Date published: 01 July 2019

To the west of the Small Isles the majestic Hyskeir Lighthouse stands guard over the Sea of the Hebrides.  Perched on a 10-acre outcrop of rock, formed from hexagonal basalt columns, the Stevenson designed white tower was manned until March 1997, becoming one of the last lighthouses in Scotland to be automated.  Like many of their colleagues, the lighthouse keepers grew vegetables and flowers in a protected walled garden, but they also managed to create a mini golf course on this tiny patch of land. 
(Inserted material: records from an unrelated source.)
(** [collection.find_one(sent)], where [P] is the filter that [sent]
    denotes.  Every document of a collection has itself passed the
    encoder, so a query whose every field a stored document repeats holds
    encodable values only: the error arises only where no document
    matches, and the search is written first.  On a collection of storable
    documents this is the driver's order, encoding and then searching
    (lemma [encoded_find_one_storable]). *)
Definition encoded_find_one (sent : doc) (coll : list D) : option (option D) :=
  match find_one P coll with
  | Some d => Some (Some d)
  | None => if decide (Bson.storable sent) then Some None else None
  end.

(** [collection.insert_one(sent)], stored as [d]. *)
Definition encoded_insert_one (sent : doc) (d : D) (coll : list D)
    : option (list D) :=
  if decide (Bson.storable sent) then Some (insert_one d coll) else None.

(** [collection.update_many(filter, {"$set": sent})] and
    [collection.update_one(filter, {"$set": sent})], for a filter that is
    always encoded (it holds strings and identifiers only). *)
Definition encoded_update_many (sent : doc) (coll : list D)
    : option (UpdateResult * list D) :=
  if decide (Bson.storable sent) then Some (update_many P f coll) else None.

Definition encoded_update_one (sent : doc) (coll : list D)
    : option (UpdateResult * list D) :=
  if decide (Bson.storable sent) then Some (update_one P f coll) else None.

End Driver.

(** ** HTTP outcomes *)

(** What a request ends in: a response built by [make_response], an
    [abort(status, description)], or an exception that no handler catches
    (which Flask turns into a 500). *)
Inductive outcome : Type :=
  | Response (status : Z) (body : doc)
  | Abort (status : Z) (description : string)
  | Raised (exn : string) (arg : string).

Definition status_of (o : outcome) : Z :=
  match o with
  | Response s _ => s
  | Abort s _ => s
  | Raised _ _ => 500
  end.

(** The [OverflowError] of the driver's encoder. *)
Definition overflow_error : outcome :=
  Raised "OverflowError" "MongoDB can only handle up to 8-byte ints".

(** What [request.get_json()] hands to a handler.  The handlers below are
    written for a body that is a JSON object; [Null] is the body [null],
    on which the handlers are given apart.  A body that is a string, a
    number, a boolean or an array is not modelled. *)
Inductive json : Type :=
  | Null
  | Object (data : doc).

(** [data[key]] followed by the rest of the handler: a missing key raises
    [KeyError] and the collection stays as it is. *)
Definition subscript {S : Type} (data : doc) (key : string)
    (rest : Value → outcome * S) (coll : S) : outcome * S :=
  match data !! key with
  | Some v => rest v
  | None => (Raised "KeyError" key, coll)
  end.

(** The first field of [fields] that [data] lacks
    ([for field in fields: if field not in data]). *)
Fixpoint first_missing (fields : list string) (data : doc) : option string :=
  match fields with
  | [] => None
  | field :: rest =>
      if decide (data !! field = None) then Some field
      else first_missing rest data
  end.
(** * aztec-typescript-experiments: the Main contract and its deployment bridge

    A shallow embedding of
    - [src/contract/src/main.nr]: the Noir contract [Main] (module [Contract]),
    - [src/src/server.ts]: the readiness prober, the deployer with its retry
      wrapper, the WebSocket bridge and the top-level orchestration
      (modules [JSON] and [Server]),
    - [src/unnamed/part_000]: the script that deploys the contract, sets
      [just_field] and reads it back (module [Script]),
    followed by the properties proved about them.

    The contract is a handful of reads and writes of public storage; it is
    embedded in a state monad over the cells it declares.

    The TypeScript programs talk to the outside world (HTTP, the PXE client,
    sockets, timers, the console), and two of them loop without bound.  They
    are embedded as interaction trees over a signature [sysE] of the calls
    they make:
    - a call that can throw, or a promise that can reject, answers in
      [JsError + T]; [try]/[catch] and the propagation of errors are written
      out in the combinators [bindA] and [try_catch];
    - [while (true)] and the functions that call themselves in tail position
      are [ITree.iter];
    - an executable runner [run] performs at most [n] steps against an
      [Environment], which scripts the answer to the i-th call of each kind,
      and keeps a [World]: the trace of all calls and answers so far, and the
      two module-level variables of server.ts.
    A property of all reachable states is a property of [run env n] for all
    [env] and [n]; "returns" is "[run] finishes for some [n]"; "never
    returns" is "[run] finishes for no [n]".

    The script has no loop and no handler: it is embedded as a function
    from the trace so far to its result, or the error it threw, and the trace
    it leaves; its environment answers a call from everything done before.

    What the libraries do inside a call is not part of the programs; an
    environment may answer a call in any way its type allows.  One fact
    about [ws] matters, though: [new WebSocketServer({ port })] returns its
    server before the port is bound, and a bind that fails is told later, by
    an ['error'] event on that server, not by the constructor throwing.
    server.ts registers no listener for that event, so it ends the process.
    [Ports] says which ports cannot be bound, and [failed_binds] which
    servers of a trace get such an event. *)

From stdpp Require Import gmap strings list pretty.
From ITree Require Import ITree Eq.Shallow.
From Stdlib Require Import ZArith Lia Ascii String.

Local Open Scope Z_scope.
Set Warnings "-register-all".

(* ===================================================================== *)
(** * Part I: the programs *)
(* ===================================================================== *)

(** ** The contract [Main] (src/contract/src/main.nr) *)

Module Contract.

(** A Noir [Field] is an element of the BN254 scalar field; it is carried
    as the integer in [0, modulus). *)
Definition modulus : Z :=
  21888242871839275222246405745257275088548364400416034343698204186575808495617.

Abbreviation Field := Z (only parsing).

(** The public state owned by the contract: one cell per key of
    [field_in_map] and the cell of [just_field].  A cell that was never
    written reads as 0, as public storage does. *)
Record PublicState := {
  cells_field_in_map : gmap Z Z;
  cell_just_field : Z
}.

Definition empty_state : PublicState :=
  {| cells_field_in_map := ∅; cell_just_field := 0 |}.

(** A public function runs against the public state. *)
Definition Public (A : Type) : Type := PublicState -> A * PublicState.

Definition ret {A} (a : A) : Public A := fun s => (a, s).
Definition bind {A B} (m : Public A) (k : A -> Public B) : Public B :=
  fun s => let '(a, s') := m s in k a s'.

Declare Scope public_scope.
Delimit Scope public_scope with public.
Notation "x <- m ;; k" := (bind m (fun x => k))
  (at level 100, m at next level, right associativity) : public_scope.
Notation "m ;; k" := (bind m (fun _ => k))
  (at level 100, right associativity) : public_scope.
Local Open Scope public_scope.

(** [PublicMutable<Field, Context>]: a handle on one cell. *)
Record PublicMutable := {
  read : Public Field;
  write : Field -> Public unit
}.

(** [Map<Field, PublicMutable<Field, Context>, Context>]: [at(key)] yields
    the handle of the cell of [key]. *)
Record Map := { at_ : Field -> PublicMutable }.

(** [#[storage] struct Storage<Context>]. *)
Record Storage := {
  field_in_map : Map;
  just_field : PublicMutable
}.

Definition storage : Storage := {|
  field_in_map := {| at_ := fun key => {|
    read := fun s => (default 0 (cells_field_in_map s !! key), s);
    write := fun value s =>
      (tt, {| cells_field_in_map := <[key := value]> (cells_field_in_map s);
              cell_just_field := cell_just_field s |}) |} |};
  just_field := {|
    read := fun s => (cell_just_field s, s);
    write := fun value s =>
      (tt, {| cells_field_in_map := cells_field_in_map s;
              cell_just_field := value |}) |}
|}.

(** [#[public] #[initializer] fn constructor()] *)
Definition constructor : Public unit :=
  write (at_ (field_in_map storage) 1) 1 ;;
  write (just_field storage) 700.

(** [#[public] fn set_just_field(value: Field)] *)
Definition set_just_field (value : Field) : Public unit :=
  write (just_field storage) value.

(** [#[public] #[view] fn get_just_field() -> Field] *)
Definition get_just_field : Public Field :=
  read (just_field storage).

(** [#[public] fn set_field_in_map(key: Field, value: Field)] *)
Definition set_field_in_map (key value : Field) : Public unit :=
  write (at_ (field_in_map storage) key) value.

(** [#[public] #[view] fn read_field_in_map(key: Field) -> Field] *)
Definition read_field_in_map (key : Field) : Public Field :=
  read (at_ (field_in_map storage) key).

(** [#[contract_library_method] fn quadruple(storage, x: Field) -> Field];
    field multiplication wraps at [modulus]. *)
Definition quadruple (x : Field) : Public Field :=
  just_one_field <- read (just_field storage) ;;
  ret (((5 * 20) mod modulus * just_one_field) mod modulus).

(** The value returned by a call and the state it leaves. *)
Definition result {A} (m : Public A) (s : PublicState) : A := fst (m s).
Definition after {A} (m : Public A) (s : PublicState) : PublicState := snd (m s).

(** *** Sequences of calls

    The functions a transaction can call once the contract is deployed, and
    what a call returns ([None] for a function that returns nothing). *)
Inductive Call :=
| SetJustField (value : Field)
| GetJustField
| SetFieldInMap (key value : Field)
| ReadFieldInMap (key : Field).

Definition invoke (c : Call) : Public (option Field) :=
  match c with
  | SetJustField value => set_just_field value ;; ret None
  | GetJustField => value <- get_just_field ;; ret (Some value)
  | SetFieldInMap key value => set_field_in_map key value ;; ret None
  | ReadFieldInMap key => value <- read_field_in_map key ;; ret (Some value)
  end.

(** the calls of [cs], one after the other, and what each returned *)
Fixpoint invoke_all (cs : list Call) : Public (list (option Field)) :=
  match cs with
  | [] => ret []
  | c :: cs' => r <- invoke c ;; rs <- invoke_all cs' ;; ret (r :: rs)
  end.

(** the value of the last [set_just_field] of [cs], and of its last
    [set_field_in_map] on [key], if there is one *)
Definition last_just_field (cs : list Call) : option Field :=
  last (omap (fun c => match c with SetJustField value => Some value | _ => None end) cs).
We landed on the island many years ago, when our children were youngsters. Back then, pilotage into Hyskeir was basic, a compass bearing and an echo sounder.  To entertain them, we took a deck brush and tennis ball ashore for a quick round of golf, more like crazy golf.  Nature had of course reclaimed the keepers’ golf course but that didn’t deter us.

 © F. Bozzi

This summer whilst en-route to the Uists, the weather provided a brief spell of calm allowing us to pay another visit.  This time however we were manoeuvring the Oyster 68, Moonshadow of Lorne, into the rock-strewn gap of an anchorage. Fortunately, we now had the advantage of Bob Bradfield’s remarkable Antares Charts to assist our pilotage.  We also had the novelty of an aerial view of our progress thanks to a guest’s sophisticated drone.  

So with one smart phone displaying our pinpoint position on Bob’s detailed survey work and another smart phone relaying our eye in the sky, we edged into the narrow channel to capture some stunning images of this unique little island.